→ **Task directions**
Only the lines below from the one containing "stringify : json" to the one containing "Module Company." should be repeated, both included and unchanged.

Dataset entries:
☆ ☆ ☆ ☆ ☆

(** * Budget store of budget-app (src/src/context/BudgetContext.tsx)

    Shallow embedding of the reducer [budgetReducer], of the operations
    exposed by [BudgetProvider] and of its derived queries, and of the pages
    that read the store.

    Modelling choices:
    - in the reducer and store part, a JS [number] amount or limit is a
      rational [Q] (exact arithmetic); the properties proved there do not
      depend on rounding;
    - module [Js] (at the end) models what does depend on the JS runtime:
      numbers as IEEE-754 binary64 doubles (Rocq's primitive [float]), plain
      objects with the [Object.prototype] properties they inherit, the [||]
      and [+] operators on JS values, [Array.prototype.sort], [Math.min] and
      [Object.entries]. [getExpensesByCategory] and the page computations
      are modelled there;
    - a JS array is a [list]; [map], [filter], [find], [some] are the
      list functions of the same behaviour;
    - [Date.now().toString()] is the decimal string of a clock value [now]
      passed to the operation that reads the clock. *)

From Stdlib Require Import Floats NArith Ascii.
From Stdlib Require Import QArith Qminmax ZArith String List Bool Lia
  DecimalString Sorted Permutation Lqa.
Import ListNotations.
Open Scope Q_scope.

(** ** Data model (lines 4-38) *)

Inductive TxType := income | expense.

Definition TxType_eqb (a b : TxType) : bool :=
  match a, b with
  | income, income | expense, expense => true
  | _, _ => false
  end.

Module Transaction.
Record t := mk {
  id : string;
  amount : Q;
  type : TxType;
  category : string;
  date : string;
  description : string
}.
End Transaction.

(** [Omit<Transaction, 'id'>], the argument of [addTransaction]. *)
Module TransactionInput.
Record t := mk {
  amount : Q;
  type : TxType;
  category : string;
  date : string;
  description : string
}.
End TransactionInput.

Module Budget.
Record t := mk {
  category : string;
  limit : Q;
  spent : Q
}.
End Budget.

Module Category.
Record t := mk {
  id : string;
  name : string;
  icon : string;
  color : string
}.
End Category.

(** [Omit<Category, 'id'>], the argument of [addCategory]. *)
Module CategoryInput.
Record t := mk {
  name : string;
  icon : string;
  color : string
}.
End CategoryInput.

Record BudgetState := mkState {
  transactions : list Transaction.t;
  budgets : list Budget.t;
  categories : list Category.t
}.

Inductive BudgetAction :=
| ADD_TRANSACTION (payload : Transaction.t)
| UPDATE_TRANSACTION (payload : Transaction.t)
| DELETE_TRANSACTION (payload : string)
| SET_BUDGET (payload : Budget.t)
| ADD_CATEGORY (payload : Category.t)
| LOAD_DATA (payload : BudgetState).

(** Lines 40-56. The icons are kept as their names; only their
    presence matters here. *)
Definition defaultCategories : list Category.t := [
  Category.mk "1" "Food & Dining" "plate" "#F59E0B";
  Category.mk "2" "Transportation" "car" "#3B82F6";
  Category.mk "3" "Shopping" "bags" "#EF4444";
  Category.mk "4" "Entertainment" "clapper" "#8B5CF6";
  Category.mk "5" "Bills & Utilities" "bolt" "#10B981";
  Category.mk "6" "Healthcare" "hospital" "#F97316";
  Category.mk "7" "Salary" "money" "#059669";
  Category.mk "8" "Freelance" "briefcase" "#0891B2";
  Category.mk "9" "Other" "package" "#6B7280"
].

Definition initialState : BudgetState :=
  mkState [] [] defaultCategories.

(** ** The reducer (lines 58-96) *)

Definition budgetReducer (state : BudgetState) (action : BudgetAction)
  : BudgetState :=
  match action with
  | ADD_TRANSACTION p =>
      mkState (transactions state ++ [p]) (budgets state) (categories state)
  | UPDATE_TRANSACTION p =>
      mkState
        (map (fun t => if String.eqb (Transaction.id t) (Transaction.id p)
                       then p else t) (transactions state))
        (budgets state) (categories state)
  | DELETE_TRANSACTION x =>
      mkState
        (filter (fun t => negb (String.eqb (Transaction.id t) x))
           (transactions state))
        (budgets state) (categories state)
  | SET_BUDGET p =>
      mkState (transactions state)
        (if existsb (fun b => String.eqb (Budget.category b) (Budget.category p))
              (budgets state)
         then map (fun b => if String.eqb (Budget.category b) (Budget.category p)
                            then p else b) (budgets state)
         else budgets state ++ [p])
        (categories state)
  | ADD_CATEGORY p =>
      mkState (transactions state) (budgets state) (categories state ++ [p])
  | LOAD_DATA p => p
  end.

(** ** Provider operations (lines 133-159) *)

(** [Date.now().toString()] for the clock reading [now]. *)
Definition now_toString (now : Z) : string :=
  NilZero.string_of_int (Z.to_int now).

Definition addTransaction (now : Z) (transaction : TransactionInput.t)
  (state : BudgetState) : BudgetState :=
  let newTransaction :=
    Transaction.mk (now_toString now)
      (TransactionInput.amount transaction) (TransactionInput.type transaction)
      (TransactionInput.category transaction) (TransactionInput.date transaction)
      (TransactionInput.description transaction) in
  budgetReducer state (ADD_TRANSACTION newTransaction).

Definition updateTransaction (transaction : Transaction.t) (state : BudgetState)
  : BudgetState :=
  budgetReducer state (UPDATE_TRANSACTION transaction).

Definition deleteTransaction (id : string) (state : BudgetState) : BudgetState :=
  budgetReducer state (DELETE_TRANSACTION id).

Definition setBudget (budget : Budget.t) (state : BudgetState) : BudgetState :=
  budgetReducer state (SET_BUDGET budget).

Definition addCategory (now : Z) (category : CategoryInput.t)
  (state : BudgetState) : BudgetState :=
  let newCategory :=
    Category.mk (now_toString now) (CategoryInput.name category)
      (CategoryInput.icon category) (CategoryInput.color category) in
  budgetReducer state (ADD_CATEGORY newCategory).

(** ** Derived queries (lines 161-194) *)

(** [xs.reduce((sum, t) => sum + t.amount, 0)] *)
Definition sum_amounts (xs : list Transaction.t) : Q :=
  fold_left (fun sum t => sum + Transaction.amount t) xs 0.

Definition is_type (k : TxType) (t : Transaction.t) : bool :=
  TxType_eqb (Transaction.type t) k.

Definition calculateTotalIncome (state : BudgetState) : Q :=
  sum_amounts (filter (is_type income) (transactions state)).

Definition calculateTotalExpenses (state : BudgetState) : Q :=
  sum_amounts (filter (is_type expense) (transactions state)).

Definition calculateBalance (state : BudgetState) : Q :=
  calculateTotalIncome state - calculateTotalExpenses state.

(** [Math.min((spent / budget.limit) * 100, 100)]; the division is [Q]'s,
    so only a positive [limit] gives the JS value. *)
Definition getBudgetProgress (state : BudgetState) (category : string) : Q :=
  match find (fun b => String.eqb (Budget.category b) category) (budgets state) with
  | None => 0
  | Some budget =>
      let spent :=
        sum_amounts
          (filter (fun t => is_type expense t
                            && String.eqb (Transaction.category t) category)
             (transactions state)) in
      Qmin ((spent / Budget.limit budget) * 100) 100
  end.
(** * HR administration platform: request workflow, attendance recorder and
      ZenHR connector

    A shallow embedding of
      - [src/lib/zenhr.ts]                 (the external HR connector),
      - [src/app/api/hr-request/route.ts]  (POST / GET / PATCH handlers),
      - [src/app/api/attendance/route.ts]  (POST handler),
      - the relational schema of the initial migration (tables, foreign keys
        and the unique index on Attendance),
    together with the properties of the workflow that the specification
    states about them.

    Handlers are written in a state-and-exception monad over a [World]
    holding the database, the list of HTTP requests sent to the provider and
    the positions reached in the clock and id oracles.  The state survives an
    exception: the handlers open no transaction, so what was written before a
    throw stays written. *)

From Stdlib Require Import ZArith List String Ascii Bool Lia DecimalString.
From Stdlib Require Import Sorted Permutation.
Import ListNotations.
Local Open Scope list_scope.
Local Open Scope string_scope.

Set Implicit Arguments.
Set Warnings "-register-all".

(* ------------------------------------------------------------------ *)
(** ** JavaScript values *)

(** What [request.json()] can yield and what the connector passes around
    under the type [any].  Numbers are integers here: no handler computes
    with them, only their truthiness and their decimal rendering are used. *)
Inductive json : Type :=
| JUndefined
| JNull
| JBool (b : bool)
| JNum (n : Z)
| JStr (s : string)
| JArr (items : list json)
| JObj (fields : list (string * json)).

(** [!!v] *)
Definition truthy (v : json) : bool :=
  match v with
  | JUndefined | JNull => false
  | JBool b => b
  | JNum n => negb (Z.eqb n 0)
  | JStr s => negb (String.eqb s "")
  | JArr _ | JObj _ => true
  end.

(** [a || b] *)
Definition js_or (a b : json) : json := if truthy a then a else b.

(** Property read [o.k] on an object given as its list of own fields. *)
Fixpoint lookup (k : string) (fs : list (string * json)) : json :=
  match fs with
  | [] => JUndefined
  | (k', v) :: rest => if String.eqb k k' then v else lookup k rest
  end.

(** [{ ...o, k: v }] on field lists: an own key keeps its position and takes
    the new value, a new key goes last. *)
Fixpoint obj_set (k : string) (v : json) (fs : list (string * json))
  : list (string * json) :=
  match fs with
  | [] => [(k, v)]
  | (k', v') :: rest =>
      if String.eqb k k' then (k, v) :: rest else (k', v') :: obj_set k v rest
  end.

(** [...o] inside an object literal; the connector's callers pass objects. *)
Definition spread (o : json) : list (string * json) :=
  match o with
  | JObj fs => fs
  | _ => []
  end.

(** Decimal rendering of a number, as in [`${n}`]. *)
Definition decimal (n : Z) : string := NilZero.string_of_int (Z.to_int n).

(** The parts of the JavaScript runtime that the code calls and that are not
    re-implemented here.  Theorems hold for every runtime. *)
Record Runtime : Type := {
  toUpperCase : string -> string;      (* String.prototype.toUpperCase *)
  toLowerCase : string -> string;      (* String.prototype.toLowerCase *)
  newDate : json -> option Z;          (* new Date(v); None is Invalid Date *)
  toISOString : Z -> string;           (* Date.prototype.toISOString *)
  stringify : json -> string;          (* JSON.stringify *)
  objectToString : json -> string      (* String(v) for arrays and objects *)
}.

(** [`${v}`] *)
Definition template (rt : Runtime) (v : json) : string :=
  match v with
  | JUndefined => "undefined"
  | JNull => "null"
  | JBool true => "true"
  | JBool false => "false"
  | JNum n => decimal n
  | JStr s => s
  | JArr _ | JObj _ => objectToString rt v
  end.

(** [s] occurs in [t]. *)
Definition contains (s t : string) : Prop :=
  exists pre post, t = pre ++ s ++ post.

(* ------------------------------------------------------------------ *)
(** ** Persistent store: the tables of the migration *)

Module User.
Record t : Type := {
  id : string;
  name : option string;
  email : string;
  role : string;                     (* TEXT NOT NULL DEFAULT 'EMPLOYEE' *)
  companyId : option string;
  employeeId : option string;
  department : option string;
  position : option string
}.
End User.

Module Company.
Record t : Type := {
  id : string;
  name : string
}.
End Company.

Module HRRequest.
Record t : Type := {
  id : string;
  type : string;
  title : string;
  description : option string;
  status : string;                   (* DEFAULT 'PENDING' *)
  priority : string;                 (* DEFAULT 'MEDIUM' *)
  startDate : option Z;
  endDate : option Z;
  documents : option string;
  comments : option string;
  createdAt : Z;                     (* DEFAULT CURRENT_TIMESTAMP *)
  employeeId : string;
  managerId : option string;
  companyId : string
}.
End HRRequest.

Module RequestApproval.
Record t : Type := {
  id : string;
  status : string;
  comments : option string;
  createdAt : Z;
  requestId : string;
  approverId : string
}.
End RequestApproval.

Module Attendance.
Record t : Type := {
  id : string;
  date : Z;
  checkIn : option Z;
  checkOut : option Z;
  status : string;                   (* DEFAULT 'PRESENT' *)
  notes : option string;
  location : option string;
  createdAt : Z;
  employeeId : string
}.
End Attendance.

Module Notification.
Record t : Type := {
  id : string;
  title : string;
  message : string;
  type : string;
  isRead : bool;                     (* DEFAULT false *)
  createdAt : Z;
  userId : string
}.
End Notification.

(** Rows are kept in the order the engine scans them. *)
Record DB : Type := {
  users : list User.t;
  companies : list Company.t;
  hRRequests : list HRRequest.t;
  requestApprovals : list RequestApproval.t;
  attendances : list Attendance.t;
  notifications : list Notification.t
}.

(* ------------------------------------------------------------------ *)
(** ** The world a handler runs in *)

(** A call of [fetch]. *)
Record FetchReq : Type := {
  url : string;
  method : string;                     (* "GET" when no method is given *)
  authorization : string;
  payload : option string
}.

(** What [fetch] followed by [response.json()] can do. *)
Inductive FetchResult : Type :=
| TransportFailure                     (* fetch rejects *)
| Responded (ok : bool) (statusLine : string) (parsed : option json).

(** The connector object: [new ZenHRAPI()]. *)
Record ZenHRAPI : Type := {
  baseURL : string;
  apiKey : string
}.

(** Everything outside the program.  The oracles are indexed by how many
    times they were consulted, so that two readings of the clock or two calls
    to the provider may differ. *)
Record Env : Type := {
  zenhrAPI : ZenHRAPI;
  network : nat -> FetchReq -> FetchResult;
  clock : nat -> Z;                    (* milliseconds since the epoch *)
  cuid : nat -> string                 (* primary keys drawn by the client *)
}.

Record World : Type := {
  db : DB;
  sent : list FetchReq;                (* network calls made, oldest first *)
  ticks : nat;                         (* clock readings so far *)
  minted : nat                         (* primary keys drawn so far *)
}.

(** Exceptions that reach a handler's [catch]. *)
Inductive Exn : Type :=
| TypeError                            (* method call on a non-string, ... *)
| SyntaxError                          (* response.json() on a malformed body *)
| FetchFailed                          (* fetch rejected *)
| Error (msg : string)                 (* throw new Error(msg) *)
| PrismaValidationError                (* argument of the wrong type *)
| UniqueConstraintViolation            (* P2002 *)
| ForeignKeyViolation                  (* P2003 *)
| RecordNotFound.                      (* P2025 *)

Inductive Outcome (A : Type) : Type :=
| Threw (e : Exn)
| Returned (a : A).
Arguments Threw {A} e.
Arguments Returned {A} a.

Definition M (A : Type) : Type := World -> Outcome A * World.

Definition ret {A} (a : A) : M A := fun w => (Returned a, w).

Definition throw {A} (e : Exn) : M A := fun w => (Threw e, w).

Definition bind {A B} (m : M A) (k : A -> M B) : M B :=
  fun w =>
    match m w with
    | (Returned a, w') => k a w'
    | (Threw e, w') => (Threw e, w')
    end.

Notation "x <- m ;; k" := (bind m (fun x => k))
  (at level 61, m at next level, right associativity).
Notation "m ;;; k" := (bind m (fun _ => k))
  (at level 61, right associativity).

(** [try { m } catch (error) { h error }] *)
Definition try_catch {A} (m : M A) (h : Exn -> M A) : M A :=
  fun w =>
    match m w with
    | (Returned a, w') => (Returned a, w')
    | (Threw e, w') => h e w'
    end.

Definition getDB : M DB := fun w => (Returned (db w), w).

Definition putDB (d : DB) : M unit :=
  fun w => (Returned tt,
            {| db := d; sent := sent w; ticks := ticks w; minted := minted w |}).

(** [Date.now()] and [new Date()]: one reading of the clock. *)
Definition now (env : Env) : M Z :=
  fun w => (Returned (clock env (ticks w)),
            {| db := db w; sent := sent w; ticks := S (ticks w);
               minted := minted w |}).

(** A primary key drawn for a new row. *)
Definition freshId (env : Env) : M string :=
  fun w => (Returned (cuid env (minted w)),
            {| db := db w; sent := sent w; ticks := ticks w;
               minted := S (minted w) |}).

(** [fetch(url, ...)] then the [ok] test and [response.json()]. *)
Definition fetch (env : Env) (req : FetchReq) : M json :=
  fun w =>
    let w' := {| db := db w; sent := (sent w ++ [req])%list; ticks := ticks w;
                 minted := minted w |} in
    match network env (List.length (sent w)) req with
    | TransportFailure => (Threw FetchFailed, w')
    | Responded false line _ => (Threw (Error ("ZenHR API Error: " ++ line)), w')
    | Responded true _ None => (Threw SyntaxError, w')
    | Responded true _ (Some v) => (Returned v, w')
    end.

(* ------------------------------------------------------------------ *)
(** ** src/lib/zenhr.ts *)

Module ZenHR.
Section Connector.
Context (rt : Runtime) (env : Env).

Definition this : ZenHRAPI := zenhrAPI env.

(** [!this.apiKey] *)
Definition noApiKey : bool := String.eqb (apiKey this) "".

(** The inner [catch] logs and rethrows the error it caught. *)
Definition makeRequest (endpoint meth : string) (body : option string)
  : M json :=
  try_catch
    (fetch env {| url := baseURL this ++ endpoint;
                  method := meth;
                  authorization := "Bearer " ++ apiKey this;
                  payload := body |})
    (fun error => throw error).

(** *** Mock implementations for development/testing *)

Definition mockEmployeeData (employeeId : string) : json :=
  JObj [("id", JStr employeeId);
        ("name", JStr ("Employee " ++ employeeId));
        ("email", JStr ("employee" ++ employeeId ++ "@company.com"));
        ("department", JStr "Engineering");
        ("position", JStr "Software Developer");
        ("hireDate", JStr "2023-01-15");
        ("status", JStr "active")].

Definition mockEmployeesList : json :=
  JArr [JObj [("id", JStr "1");
              ("name", JStr "John Doe");
              ("email", JStr "john.doe@company.com");
              ("department", JStr "Engineering");
              ("position", JStr "Senior Developer");
              ("hireDate", JStr "2022-03-15");
              ("status", JStr "active")];
        JObj [("id", JStr "2");
              ("name", JStr "Jane Smith");
              ("email", JStr "jane.smith@company.com");
              ("department", JStr "HR");
              ("position", JStr "HR Manager");
              ("hireDate", JStr "2021-08-20");
              ("status", JStr "active")]].

Definition mockAttendanceResponse (attendanceData : json) : M json :=
  millis <- now env ;;
  date <- now env ;;
  ret (JObj [("success", JBool true);
             ("message", JStr "Attendance marked successfully");
             ("data", JObj (obj_set "timestamp" (JStr (toISOString rt date))
                           (obj_set "id" (JStr ("att_" ++ decimal millis))
                           (spread attendanceData))))]).

Definition mockHRRequestResponse (requestData : json) : M json :=
  millis <- now env ;;
  date <- now env ;;
  ret (JObj [("success", JBool true);
             ("message", JStr "HR request submitted successfully");
             ("data", JObj (obj_set "createdAt" (JStr (toISOString rt date))
                           (obj_set "status" (JStr "pending")
                           (obj_set "id" (JStr ("req_" ++ decimal millis))
                           (spread requestData)))))]).

Definition mockHRRequestsList (employeeId : option string) : json :=
  let who := match employeeId with
             | Some e => if String.eqb e "" then "1" else e
             | None => "1"
             end in
  JArr [JObj [("id", JStr "req_1");
              ("employeeId", JStr who);
              ("type", JStr "leave");
              ("title", JStr "Annual Leave Request");
              ("description", JStr "Requesting 5 days annual leave");
              ("startDate", JStr "2024-02-15");
              ("endDate", JStr "2024-02-19");
              ("status", JStr "pending")];
        JObj [("id", JStr "req_2");
              ("employeeId", JStr who);
              ("type", JStr "document_request");
              ("title", JStr "Salary Certificate");
              ("description", JStr "Need salary certificate for bank loan");
              ("status", JStr "approved")]].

☆ ☆ ☆ ☆ ☆

→ **Solved exercise**
  stringify : json -> string;          (* JSON.stringify *)
  objectToString : json -> string      (* String(v) for arrays and objects *)
}.

(** [`${v}`] *)
Definition template (rt : Runtime) (v : json) : string :=
  match v with
  | JUndefined => "undefined"
  | JNull => "null"
  | JBool true => "true"
  | JBool false => "false"
  | JNum n => decimal n
  | JStr s => s
  | JArr _ | JObj _ => objectToString rt v
  end.

(** [s] occurs in [t]. *)
Definition contains (s t : string) : Prop :=
  exists pre post, t = pre ++ s ++ post.

(* ------------------------------------------------------------------ *)
(** ** Persistent store: the tables of the migration *)

Module User.
Record t : Type := {
  id : string;
  name : option string;
  email : string;
  role : string;                     (* TEXT NOT NULL DEFAULT 'EMPLOYEE' *)
  companyId : option string;
  employeeId : option string;
  department : option string;
  position : option string
}.
End User.

Module Company.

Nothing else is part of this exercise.